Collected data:
+++

Definition failing_turn : turn :=
  Turn "how are you" (Fails (RemoteError "unavailable")) no_fault 20.

Definition next_turn : turn := Turn "still there?" (Reply "yes") no_fault 30.

(** The database the statements of [create_table_sql] make of [d]. *)
Definition installed (d : database) : database :=
  Database (Some (default (Table [] 0) (chat_history d)))
           ({["idx_chat_history_created_at"]} ∪
            ({["idx_chat_history_user_id"]} ∪
             ({["idx_chat_history_conversation_id"]} ∪
              match chat_history d with
              | Some _ => indexes d
              | None =>
                  {["chat_history_pkey"; "chat_history_conversation_id_key"]}
                  ∪ indexes d
              end)))
           true true.

(** A database with the position of its sequence left out, and two servers
    that differ at most in the position of sequences. *)
Definition forget_sequence (d : database) : database :=
  Database (match chat_history d with
            | Some t => Some (Table (rows t) 0)
            | None => None
            end)
           (indexes d) (update_updated_at_column d)
           (update_chat_history_updated_at d).

Definition same_but_sequence (s s' : server) : Prop :=
  default_database s' = default_database s /\
  forall n, forget_sequence <$> databases s' !! n = forget_sequence <$> databases s !! n.

(** ** Further observations on tables, schemas and traces *)

(** The constraints of [chat_history]: UNIQUE (conversation_id), PRIMARY KEY
    (id), and no id beyond the last value drawn from the sequence. *)
Definition table_ok (t : table) : Prop :=
  NoDup (map conversation_id (rows t)) /\
  NoDup (map row_id (rows t)) /\
  Forall (fun r => (row_id r <= id_seq t)%N) (rows t).

(** What the data definition statements decide in one database. *)
Definition schema (d : database) : bool * gset string * bool * bool :=
  (bool_decide (is_Some (chat_history d)), indexes d,
   update_updated_at_column d, update_chat_history_updated_at d).

(** The histories the model was invoked on, and the number of connection
    attempts, along a trace. *)
Fixpoint invocations (tr : list effect) : list (list Message) :=
  match tr with
  | [] => []
  | LlmInvoke h :: tr' => h :: invocations tr'
  | _ :: tr' => invocations tr'
  end.

Fixpoint connections (tr : list effect) : nat :=
  match tr with
  | [] => 0
  | PgConnect _ :: tr' => S (connections tr')
  | _ :: tr' => connections tr'
  end.

(** What a program appended to the trace of [w] on the way to [w']. *)
Definition appended (w w' : world) : list effect :=
  drop (length (trace w)) (trace w').

(** A line of the run is an exit sentinel. *)
Definition exits (turns : list turn) : bool :=
  existsb (fun t => is_sentinel (user_input t)) turns.

(** * Properties *)

(** ** The sentinel check *)
Section Strings.

Lemma isspace_lower_char c : Py.isspace (Py.lower_char c) = Py.isspace c.
Proof. destruct c as [[] [] [] [] [] [] [] []]; reflexivity. Qed.

Lemma lower_empty s : Py.lower s = EmptyString -> s = EmptyString.
Proof. destruct s; [reflexivity | discriminate]. Qed.

Lemma lstrip_lower s : Py.lstrip (Py.lower s) = Py.lower (Py.lstrip s).
Proof.
  induction s as [|c s IH]; [reflexivity |].
  cbn [Py.lower Py.lstrip]. rewrite isspace_lower_char.
  destruct (Py.isspace c); [exact IH | reflexivity].
Qed.

Lemma rstrip_lower s : Py.rstrip (Py.lower s) = Py.lower (Py.rstrip s).
Proof.
  induction s as [|c s IH]; [reflexivity |].
  cbn [Py.lower Py.rstrip]. rewrite IH, isspace_lower_char.
  destruct (Py.rstrip s) as [|c' r]; cbn [Py.lower].
  - destruct (Py.isspace c); reflexivity.
  - reflexivity.
Qed.

(** Trimming and lowercasing commute, so "the lowercased, trimmed form"
    of a line is one string. *)
Lemma strip_lower s : Py.strip (Py.lower s) = Py.lower (Py.strip s).
Proof. unfold Py.strip. now rewrite lstrip_lower, rstrip_lower. Qed.

Lemma is_sentinel_spec line :
  is_sentinel line = true <->
  Py.lower (Py.strip line) = "exit" \/ Py.lower (Py.strip line) = "quit".
Proof.
  unfold is_sentinel. rewrite bool_decide_eq_true.
  rewrite !elem_of_cons, elem_of_nil. tauto.
Qed.

(** The check does not see the case of the letters. *)
Lemma sentinel_case_insensitive s s' :
  Py.lower s = Py.lower s' -> is_sentinel s = is_sentinel s'.
Proof.
  intros H. unfold is_sentinel. now rewrite <- !strip_lower, H.
Qed.

Lemma append_cons c s x : String c s ++ x = String c (s ++ x).
Proof. reflexivity. Qed.

Lemma lstrip_spaces ws x :
  all_space ws = true -> Py.lstrip (ws ++ x) = Py.lstrip x.
Proof.
  induction ws as [|c ws IH]; [reflexivity |].
  rewrite append_cons. cbn [Py.lstrip all_space].
  intros H. apply andb_prop in H as [-> H]. now apply IH.
Qed.

Lemma rstrip_all_space ws : all_space ws = true -> Py.rstrip ws = EmptyString.
Proof.
  induction ws as [|c ws IH]; cbn [Py.rstrip all_space]; [reflexivity |].
  intros H. apply andb_prop in H as [-> H]. now rewrite IH.
Qed.

Lemma rstrip_spaces x ws :
  all_space ws = true -> Py.rstrip (x ++ ws) = Py.rstrip x.
Proof.
  intros H. induction x as [|c x IH].
  - now apply rstrip_all_space.
  - rewrite append_cons. cbn [Py.rstrip]. now rewrite IH.
Qed.

Lemma strip_spaces_right s ws :
  all_space ws = true -> Py.strip (s ++ ws) = Py.strip s.
Proof.
  intros H. unfold Py.strip.
  induction s as [|c s IH].
  - assert (E : Py.lstrip ws = EmptyString).
    { clear -H. induction ws as [|a ws IHws]; [reflexivity |].
      cbn [all_space Py.lstrip] in *. apply andb_prop in H as [-> H]. auto. }
    change (EmptyString ++ ws) with ws. now rewrite E.
  - rewrite append_cons. cbn [Py.lstrip].
    destruct (Py.isspace c); [exact IH |].
    rewrite <- append_cons. now apply rstrip_spaces.
Qed.

(** Nor the whitespace around the word. *)
Lemma sentinel_ignores_whitespace ws1 s ws2 :
  all_space ws1 = true -> all_space ws2 = true ->
  is_sentinel (ws1 ++ s ++ ws2) = is_sentinel s.
Proof.
  intros H1 H2. unfold is_sentinel, Py.strip.
  rewrite (lstrip_spaces ws1 _ H1).
  fold (Py.strip (s ++ ws2)). fold (Py.strip s).
  now rewrite (strip_spaces_right s ws2 H2).
Qed.

End Strings.

(** ** Rows and the upsert statement *)
Section Upsert.

Lemma find_existsb {A} (p : A -> bool) l :
  existsb p l = bool_decide (is_Some (find p l)).
Proof.
  induction l as [|x l IH]; cbn; [reflexivity |].
  destruct (p x); cbn; [reflexivity | exact IH].
Qed.

Lemma find_map_if {A} (p : A -> bool) (f : A -> A) l :
  (forall x, p x = true -> p (f x) = true) ->
  find p (map (fun x => if p x then f x else x) l) = f <$> find p l.
Proof.
  intros Hf. induction l as [|x l IH]; cbn; [reflexivity |].
  destruct (p x) eqn:Hx.
  - now rewrite (Hf x Hx).
  - now rewrite Hx.
Qed.

Lemma find_map_other {A} (p q : A -> bool) (f : A -> A) l :
  (forall x, p x = true -> q x = false /\ q (f x) = false) ->
  find q (map (fun x => if p x then f x else x) l) = find q l.
Proof.
  intros Hf. induction l as [|x l IH]; cbn; [reflexivity |].
  destruct (p x) eqn:Hx.
  - destruct (Hf x Hx) as [-> ->]. exact IH.
  - destruct (q x); [reflexivity | exact IH].
Qed.

Lemma find_snoc {A} (p : A -> bool) l x :
  find p (l ++ [x])%list =
  match find p l with
  | Some y => Some y
  | None => if p x then Some x else None
  end.
Proof.
  induction l as [|y l IH]; cbn; [reflexivity |].
  destruct (p y); [reflexivity | exact IH].
Qed.

Lemma conflicts_do_update cid d ts m r :
  conflicts cid (do_update d ts m r) = conflicts cid r.
Proof.
  unfold conflicts, do_update, before_update.
  now destruct (update_chat_history_updated_at d).
Qed.

(** The statement goes through only when the table exists, the parameters
    are taken and the sequence is not exhausted; then it leaves the table
    with the rows rewritten or extended and the sequence one further. *)
Lemma insert_on_conflict_inv cid uid created m ts d d' :
  insert_on_conflict cid uid created m ts d = inr d' ->
  exists t,
    chat_history d = Some t /\
    jsonb_accepts m = true /\
    (has_nul cid = false /\ varchar_255 cid = true) /\
    (has_nul uid = false /\ varchar_255 uid = true) /\
    (id_seq t < serial_max)%N /\
    d' = Database
           (Some (Table
                    (if existsb (conflicts cid) (rows t)
                     then map (fun r => if conflicts cid r
                                        then do_update d ts m r else r) (rows t)
                     else (rows t ++ [Row (N.succ (id_seq t)) cid uid created m ts])%list)
                    (N.succ (id_seq t))))
           (indexes d) (update_updated_at_column d)
           (update_chat_history_updated_at d).
Proof.
  unfold insert_on_conflict.
  destruct (has_nul cid); [discriminate |].
  destruct (has_nul uid); [discriminate |]. cbn [orb].
  destruct (chat_history d) as [t|]; [| discriminate].
  destruct (jsonb_accepts m); [| discriminate]. cbn [negb].
  destruct (varchar_255 cid); [| discriminate].
  destruct (varchar_255 uid); [| discriminate]. cbn [andb negb].
  destruct (N.leb_spec serial_max (id_seq t)) as [Hle|Hlt]; [discriminate |].
  intros [= <-]. exists t. repeat split; auto.
Qed.

(** What the statement leaves under the conversation id it was given. *)
Lemma insert_on_conflict_row cid uid created m ts d d' t :
  chat_history d = Some t ->
  insert_on_conflict cid uid created m ts d = inr d' ->
  update_chat_history_updated_at d' = update_chat_history_updated_at d /\
  update_updated_at_column d' = update_updated_at_column d /\
  is_Some (chat_history d') /\
  select_row cid d' =
    Some (match select_row cid d with
          | Some r => do_update d ts m r
          | None => Row (N.succ (id_seq t)) cid uid created m ts
          end).
Proof.
  intros Ht Hi.
  destruct (insert_on_conflict_inv _ _ _ _ _ _ _ Hi) as (t0 & Ht0 & _ & _ & _ & _ & ->).
  rewrite Ht in Ht0. injection Ht0 as <-.
  unfold select_row. rewrite Ht. cbn. repeat split; [eauto |].
  rewrite find_existsb.
  destruct (find (conflicts cid) (rows t)) as [r|] eqn:Hfind; cbn.
  - rewrite find_map_if, Hfind; [reflexivity |].
    intros x Hx. now rewrite conflicts_do_update.
  - rewrite find_snoc, Hfind.
    unfold conflicts at 1. cbn. now rewrite bool_decide_eq_true_2.
Qed.

(** Rows of other conversations are left as they are. *)
Lemma insert_on_conflict_other cid cid' uid created m ts d d' :
  cid' <> cid ->
  insert_on_conflict cid uid created m ts d = inr d' ->
  select_row cid' d' = select_row cid' d.
Proof.
  intros Hne Hi.
  destruct (insert_on_conflict_inv _ _ _ _ _ _ _ Hi) as (t & Ht & _ & _ & _ & _ & ->).
  unfold select_row. rewrite Ht. cbn.
  destruct (existsb (conflicts cid) (rows t)).
  - apply find_map_other. intros x Hx.
    rewrite conflicts_do_update. unfold conflicts in *.
    apply bool_decide_eq_true in Hx.
    rewrite bool_decide_eq_false_2 by congruence. tauto.
  - rewrite find_snoc. destruct (find (conflicts cid') (rows t)); [reflexivity |].
    unfold conflicts. cbn. now rewrite bool_decide_eq_false_2 by congruence.
Qed.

+++

#### WHAT TO PRODUCE
Both end lines included, restate word for word the lines above from the line with "Proof. destruct c" to the line with "Lemma sentinel_case_insensitive s", and nothing else.

#### ANSWER SPACE
Proof. destruct c as [[] [] [] [] [] [] [] []]; reflexivity. Qed.

Lemma lower_empty s : Py.lower s = EmptyString -> s = EmptyString.
Proof. destruct s; [reflexivity | discriminate]. Qed.

Lemma lstrip_lower s : Py.lstrip (Py.lower s) = Py.lower (Py.lstrip s).
Proof.
  induction s as [|c s IH]; [reflexivity |].
  cbn [Py.lower Py.lstrip]. rewrite isspace_lower_char.
  destruct (Py.isspace c); [exact IH | reflexivity].
Qed.

Lemma rstrip_lower s : Py.rstrip (Py.lower s) = Py.lower (Py.rstrip s).
Proof.
  induction s as [|c s IH]; [reflexivity |].
  cbn [Py.lower Py.rstrip]. rewrite IH, isspace_lower_char.
  destruct (Py.rstrip s) as [|c' r]; cbn [Py.lower].
  - destruct (Py.isspace c); reflexivity.
  - reflexivity.
Qed.

(** Trimming and lowercasing commute, so "the lowercased, trimmed form"
    of a line is one string. *)
Lemma strip_lower s : Py.strip (Py.lower s) = Py.lower (Py.strip s).
Proof. unfold Py.strip. now rewrite lstrip_lower, rstrip_lower. Qed.

Lemma is_sentinel_spec line :
  is_sentinel line = true <->
  Py.lower (Py.strip line) = "exit" \/ Py.lower (Py.strip line) = "quit".
Proof.
  unfold is_sentinel. rewrite bool_decide_eq_true.
  rewrite !elem_of_cons, elem_of_nil. tauto.
Qed.

(** The check does not see the case of the letters. *)
Lemma sentinel_case_insensitive s s' :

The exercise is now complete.